Votre développement passera-t-il par des acquisitions ?
Nous avons aujourd’hui deux ou trois dossiers sur la table, mais il faut trouver la bonne cible au bon prix : pour que 1+1 = 3, nous devons trouver une niche ou une expertise qui vienne compléter la nôtre, avec un profil d'entreprise plutôt axé sur le middle market. Certaines cibles ne correspondent pas à l'heure actuelle à ce que nous voulons ou sont trop chères, sans aucune rentabilité possible. Mais nous sommes complètement ouverts. Avec le récent rachat de Bluefin en Angleterre, Marsh a la volonté de continuer cette dynamique d’acquisition y compris en France. Toutefois, le marché français est compliqué, avec une problématique de concentration des acteurs qui va s’accélérer dans les cinq prochaines années, y compris parmi les grands acteurs.
En tant qu’ancien assureur, le marché du courtage correspond-t-il à l’image que vous vous en faisiez ?
Le marché est encore assez soft, avec la possibilité de placer des primes pour des capacités importantes avec des assureurs qui continuent à suivre. Je ne m’imaginais pas cela avant de rejoindre Marsh.

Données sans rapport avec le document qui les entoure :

Lemma netlink_roundtrip_witness : ∃ buf' tb, add_all 64 sample_atts sample_buf = Some (0, buf') ∧
  (let* n := nlmsg_len in parse_rtattr 8 36 (n - 36)) buf' = Some ((tb, 0), buf') ∧
  (∀ ty, ty ≤ 8 →
     match first_attr 36 sample_atts ty with
     | Some (rta, d) => tb !! ty = Some rta ∧ rta_payload rta buf' = Some (d, buf')
     | None => tb !! ty = None
     end) ∧
  (∀ off n, 4 ≤ off → off + Z.of_nat n ≤ 36 → sub off n buf' = sub off n sample_buf).
Proof.
  apply (netlink_roundtrip sample_buf 36 sample_atts 64 8); [apply sample_message|atts_ok|done..].
Defined.

Lemma addattr_l_bounded_witness : ∃ ret buf', addattr_l 40 1 [116; 98; 102; 0] sample_buf = Some (ret, buf') ∧
  (if decide (attrs_end 36 ([] ++ [(1, [116; 98; 102; 0])]) ≤ 40)
   then ret = 0 ∧ message buf' 36 ([] ++ [(1, [116; 98; 102; 0])]) else ret = -1 ∧ buf' = sample_buf) ∧
  (∀ off n, 40 ≤ off → sub off n buf' = sub off n sample_buf).
Proof.
  apply (addattr_l_bounded sample_buf 36 [] 40 (1, [116; 98; 102; 0])); [apply sample_message|done..].
Defined.

(** The sample message with a nest opened and an attribute added in it. *)
Definition sample_nested : list Z := Eval vm_compute in
  match (let* _ := addattr_nest 64 2 in addattr32 64 3 77) sample_buf with
  | Some (_, b) => b
  | None => []
  end.

Lemma nest_roundtrip_witness : ∃ buf' region, addattr_nest_end 36 sample_nested = Some (48, buf') ∧
  message buf' 36 [(2, region)] ∧
  parse_rtattr_nested 8 36 buf' = Some (({[3 := 40]}, 0), buf') ∧
  (∀ t rta d, first_attr 40 [(3, le 4 77)] t = Some (rta, d) → rta_payload rta buf' = Some (d, buf')).
Proof.
  apply (nest_roundtrip sample_nested 36 [] 2 [(3, le 4 77)] 8); [|done].
  by split; try done; atts_ok.
Defined.

Lemma parse_rtattr_safe_witness : ∃ tb rest,
  parse_rtattr_flags 8 4 60 0 sample_buf = Some ((tb, rest), sample_buf) ∧
  table_within 8 4 (4 + 60) sample_buf tb.
Proof. by apply (parse_rtattr_safe sample_buf 8 4 60 0). Defined.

C’est un monde passionnant que je découvre, mais c’est aussi un milieu dur et impitoyable. Penser que le courtage n’est qu’une histoire de placements, c’est se tromper. Aujourd’hui, Marsh France est le premier apporteur d’affaires en volume des assureurs grands risques du marché français, mais bien placer son risque ne représente que 20 à 25 % du métier. Le service client, le conseil, l’écoute, la compréhension des risques spécifiques à chaque client ou encore la mise en place de solutions alternatives de gestion des risques sont tout aussi importants.